/*
* Copyright 2015 WebAssembly Community Group participants
*
* Licensed under the Apache License, Version 2.0 (the "License");
* you may not use this file except in compliance with the License.
* You may obtain a copy of the License at
*
* http://www.apache.org/licenses/LICENSE-2.0
*
* Unless required by applicable law or agreed to in writing, software
* distributed under the License is distributed on an "AS IS" BASIS,
* WITHOUT WARRANTIES OR CONDITIONS OF ANY KIND, either express or implied.
* See the License for the specific language governing permissions and
* limitations under the License.
*/
//
// Merges blocks to their parents.
//
// We merge both entire blocks when possible, as well as loop tails, like
// (block
// (loop $child
// (br_if $child (..)
// (call $foo)
// )
// )
// Here we can move the call into the outer block. Doing so may let
// the inner block become a single expression, and usually outer
// blocks are larger anyhow. (This also helps readability.)
//
// We also restructure blocks in order to enable such merging. For
// example,
//
// (i32.store
// (block
// (call $foo)
// (i32.load (i32.const 100))
// )
// (i32.const 0)
// )
//
// can be transformed into
//
// (block
// (call $foo)
// (i32.store
// (block
// (i32.load (i32.const 100))
// )
// (i32.const 0)
// )
// )
//
// after which the internal block can go away, and
// the new external block might be mergeable. This is always
// worth it if the internal block ends up with 1 item.

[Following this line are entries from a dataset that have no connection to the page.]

(** The four arrays of a system are cut from one stream: with [xs] the first
    [4 * n] doubles of the generator seeded with 42, [S], [R], [C] and [E]
    are the normalized first, second, third and fourth block of [n]
    doubles.  No draw is shared and none is skipped. *)
Theorem generate_random_system_stream (n : Z) (w : world) :
  let m := Z.to_nat n in
  let xs := fst (PCG64.fill_doubles (m + (m + (m + m))) (PCG64.seed 42)) in
  fst (generate_random_system n w) =
    (S ← normalize (firstn m xs);
     R ← normalize (firstn m (skipn m xs));
     C ← normalize (firstn m (skipn m (skipn m xs)));
     E ← normalize (skipn m (skipn m (skipn m xs)));
     Ok (S, R, C, E)).
Proof.
  intros m xs.
  destruct (generate_random_system_run n w) as (g & ->). cbn [fst].
  unfold system_value. destruct (Z.ltb_spec n 0) as [Hneg|_].
  { assert (Hm : m = 0%nat) by (unfold m; lia). now rewrite Hm. }
  cbv zeta. fold m. subst xs.
  generalize (PCG64.seed 42) as g0; intros g0.
  rewrite !fill_doubles_app; cbn [fst snd].
  pose proof (fill_doubles_length m g0) as L0.
  destruct (PCG64.fill_doubles m g0) as [x0 g1]; cbn [fst snd] in *.
  pose proof (fill_doubles_length m g1) as L1.
  destruct (PCG64.fill_doubles m g1) as [x1 g2]; cbn [fst snd] in *.
  pose proof (fill_doubles_length m g2) as L2.
  destruct (PCG64.fill_doubles m g2) as [x2 g3]; cbn [fst snd] in *.
  destruct (PCG64.fill_doubles m g3) as [x3 g4]; cbn [fst snd] in *.
  rewrite (firstn_exact m x0 _ L0), (skipn_exact m x0 _ L0).
  rewrite (firstn_exact m x1 _ L1), (skipn_exact m x1 _ L1).
  rewrite (firstn_exact m x2 _ L2), (skipn_exact m x2 _ L2).
  reflexivity.
Qed.

(** [normalize] keeps an input with no element above 1 at or above the
    floor. *)
Lemma normalize_keeps_floor (x y : list R) :
  Forall (fun v => v <= 1) x -> normalize x = Ok y -> Forall (fun v => eps <= v) y.
Proof.
  intros Hx E. pose proof eps_pos as He.
  destruct (normalize_unfold x (normalize_nonempty _ _ E)) as (m & _ & Hm & HIn & Hb & Hn).
  rewrite Hn in E; injection E as <-.
  assert (Hm1 : m <= 1).
  { unfold np.clip in HIn. apply in_map_iff in HIn as (v & <- & Hv).
    rewrite List.Forall_forall in Hx. specialize (Hx v Hv).
    apply Rmax_lub; [exact Hx|unfold eps; lra]. }
  apply List.Forall_map. eapply List.Forall_impl; [|exact Hb].
  intros a [Ha _]; simpl.
  apply Rmult_le_reg_r with m; [lra|].
  unfold Rdiv; rewrite Rmult_assoc, Rinv_l by lra. nra.
Qed.

(** Normalized draws are at or above the floor, and normalizing them
    again changes nothing. *)
Lemma fill_doubles_fixed_point (n : Z) (g : PCG64.t) :
  (1 <= n)%Z ->
  exists y, normalize (fst (PCG64.fill_doubles (Z.to_nat n) g)) = Ok y /\
            Forall (fun v => eps <= v <= 1) y /\ normalize y = Ok y.
Proof.
  intros Hn.
  destruct (fill_doubles_normalized n g Hn) as (y & Ey & _ & _ & Hb).
  assert (Hfl : Forall (fun v => eps <= v) y).
  { apply (normalize_keeps_floor (fst (PCG64.fill_doubles (Z.to_nat n) g)) y);
      [|exact Ey].
    eapply List.Forall_impl; [|apply fill_doubles_range]. intros a Ha; simpl in Ha; lra. }
  exists y; repeat split; auto.
  - rewrite List.Forall_forall in *. intros a Ha.
    pose proof (Hfl a Ha). pose proof (Hb a Ha). lra.
  - rewrite (normalize_again _ _ Ey). f_equal. now apply clip_id_iff.
Qed.

(** A property that normalized draws have, whatever the state of the
    generator, holds of the four arrays of a system. *)
Lemma system_value_each (n : Z) (P : list R -> Prop) :
  (0 <= n)%Z ->
  (forall g, exists y,
     normalize (fst (PCG64.fill_doubles (Z.to_nat n) g)) = Ok y /\ P y) ->
  exists S R C E, system_value n = Ok (S, R, C, E) /\ P S /\ P R /\ P C /\ P E.
Proof.
  intros Hn HP. unfold system_value.
  destruct (Z.ltb_spec n 0) as [Hlt|_]; [lia|]. cbv zeta.
  generalize (PCG64.seed 42) as g0; intros g0.
  destruct (HP g0) as (S & ES & HS).
  destruct (PCG64.fill_doubles (Z.to_nat n) g0) as [x0 g1]; cbn [fst] in ES.
  rewrite ES; cbn [mbind result_mbind result_bind].
  destruct (HP g1) as (R & ER & HR).
  destruct (PCG64.fill_doubles (Z.to_nat n) g1) as [x1 g2]; cbn [fst] in ER.
  rewrite ER; cbn [mbind result_mbind result_bind].
  destruct (HP g2) as (C & EC & HC).
  destruct (PCG64.fill_doubles (Z.to_nat n) g2) as [x2 g3]; cbn [fst] in EC.
  rewrite EC; cbn [mbind result_mbind result_bind].
  destruct (HP g3) as (E & EE & HE).
  destruct (PCG64.fill_doubles (Z.to_nat n) g3) as [x3 g4]; cbn [fst] in EE.
  rewrite EE; cbn [mbind result_mbind result_bind].
  now exists S, R, C, E.
Qed.

(** For a length [n >= 1] every element of the four arrays of a system lies
    in [1e-15, 1], and each array is a fixed point of [normalize]:
    normalizing the output of [generate_random_system] again returns it
    unchanged. *)
Theorem generate_random_system_fixed_point (n : Z) (w : world) :
  (1 <= n)%Z ->
  exists S R C E w',
    generate_random_system n w = (Ok (S, R, C, E), w') /\
    (Forall (fun v => eps <= v <= 1) S /\ normalize S = Ok S) /\
    (Forall (fun v => eps <= v <= 1) R /\ normalize R = Ok R) /\
    (Forall (fun v => eps <= v <= 1) C /\ normalize C = Ok C) /\
    (Forall (fun v => eps <= v <= 1) E /\ normalize E = Ok E).
Proof.
  intros Hn.
  destruct (generate_random_system_run n w) as (g & Eg).
  destruct (system_value_each n
              (fun y => Forall (fun v => eps <= v <= 1) y /\ normalize y = Ok y)
              ltac:(lia) (fun g => fill_doubles_fixed_point n g Hn))
    as (S & R & C & E & Es & H).
  rewrite Es in Eg. eexists S, R, C, E, _. split; [exact Eg|exact H].
Qed.

Lemma generate_random_system_fixed_point_witness :
  exists S R C E w',
    generate_random_system 5 (World ∅ []) = (Ok (S, R, C, E), w') /\
    (Forall (fun v => eps <= v <= 1) S /\ normalize S = Ok S) /\
    (Forall (fun v => eps <= v <= 1) R /\ normalize R = Ok R) /\
    (Forall (fun v => eps <= v <= 1) C /\ normalize C = Ok C) /\
    (Forall (fun v => eps <= v <= 1) E /\ normalize E = Ok E).
Proof. apply (generate_random_system_fixed_point 5 (World ∅ [])). lia. Defined.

// For the second operand,
//
// (i32.store
// (i32.const 100)
// (block
// (call $foo)
// (i32.load (i32.const 200))
// )
// )
//
// The order of operations requires that the first execute
// before. We can do the same operation, but only if the
// first has no side effects, or the code we are moving out
// has no side effects.
// If we can do this to both operands, we can generate a
// single outside block.
//
#include <ir/branch-utils.h>
#include <ir/effects.h>
#include <ir/iteration.h>
#include <ir/utils.h>
#include <pass.h>
#include <support/small_vector.h>
#include <wasm-builder.h>
#include <wasm.h>
namespace wasm {
// Looks for reasons we can't remove the values from breaks to an origin. This
// is run when we know the value sent to that block is dropped, so the value is
// not needed, but some corner cases stop us (for example, if there is a switch
// targeting us, we can't do it - we can't remove the value from the switch's
// other targets).
struct ProblemFinder
: public ControlFlowWalker<ProblemFinder,
UnifiedExpressionVisitor<ProblemFinder>> {
Name origin;
bool foundProblem = false;
// count br_ifs, and dropped br_ifs. if they don't match, then a br_if flow
// value is used, and we can't drop it
Index brIfs = 0;
Index droppedBrIfs = 0;
PassOptions& passOptions;
ProblemFinder(PassOptions& passOptions) : passOptions(passOptions) {}
void visitExpression(Expression* curr) {
if (auto* drop = curr->dynCast<Drop>()) {
if (auto* br = drop->value->dynCast<Break>()) {
if (br->name == origin && br->condition) {
droppedBrIfs++;
}
}
return;
}
if (auto* br = curr->dynCast<Break>()) {
if (br->name == origin) {
if (br->condition) {
brIfs++;
}
// if the value has side effects, we can't remove it
if (EffectAnalyzer(passOptions, *getModule(), br->value)
.hasSideEffects()) {
foundProblem = true;
}
}
return;
}
if (auto* tryy = curr->dynCast<TryTable>()) {
auto num = tryy->catchTags.size();
for (Index i = 0; i < num; i++) {
if (tryy->catchDests[i] == origin) {
// This try_table branches to the origin we care about. We know the
// value being sent to the block is dropped, so we'd like to stop
// anything from being sent to it. We can stop a ref from being sent,
// so if that is enough to remove all the values, then we can
// optimize here. In other words, if this is a catch_all_ref (which
// can only send a ref) or this is a catch_ref of a specific tag that
// has no contents (so if we remove the ref, nothing remains), then we
// can optimize, but if this is is a catch of a tag *with* contents
// then those contents stop us.
//
// TODO: We could also support cases where the target block has
// multiple values, and remove just ref at the end. That might
// make more sense in TupleOptimization though as it would need
// to track uses of parts of a tuple.
if (!tryy->catchTags[i] ||
getModule()->getTag(tryy->catchTags[i])->sig.params.size() == 0) {
// There must be a ref here, otherwise there is no value being sent
// at all, and we should not be running ProblemFinder at all.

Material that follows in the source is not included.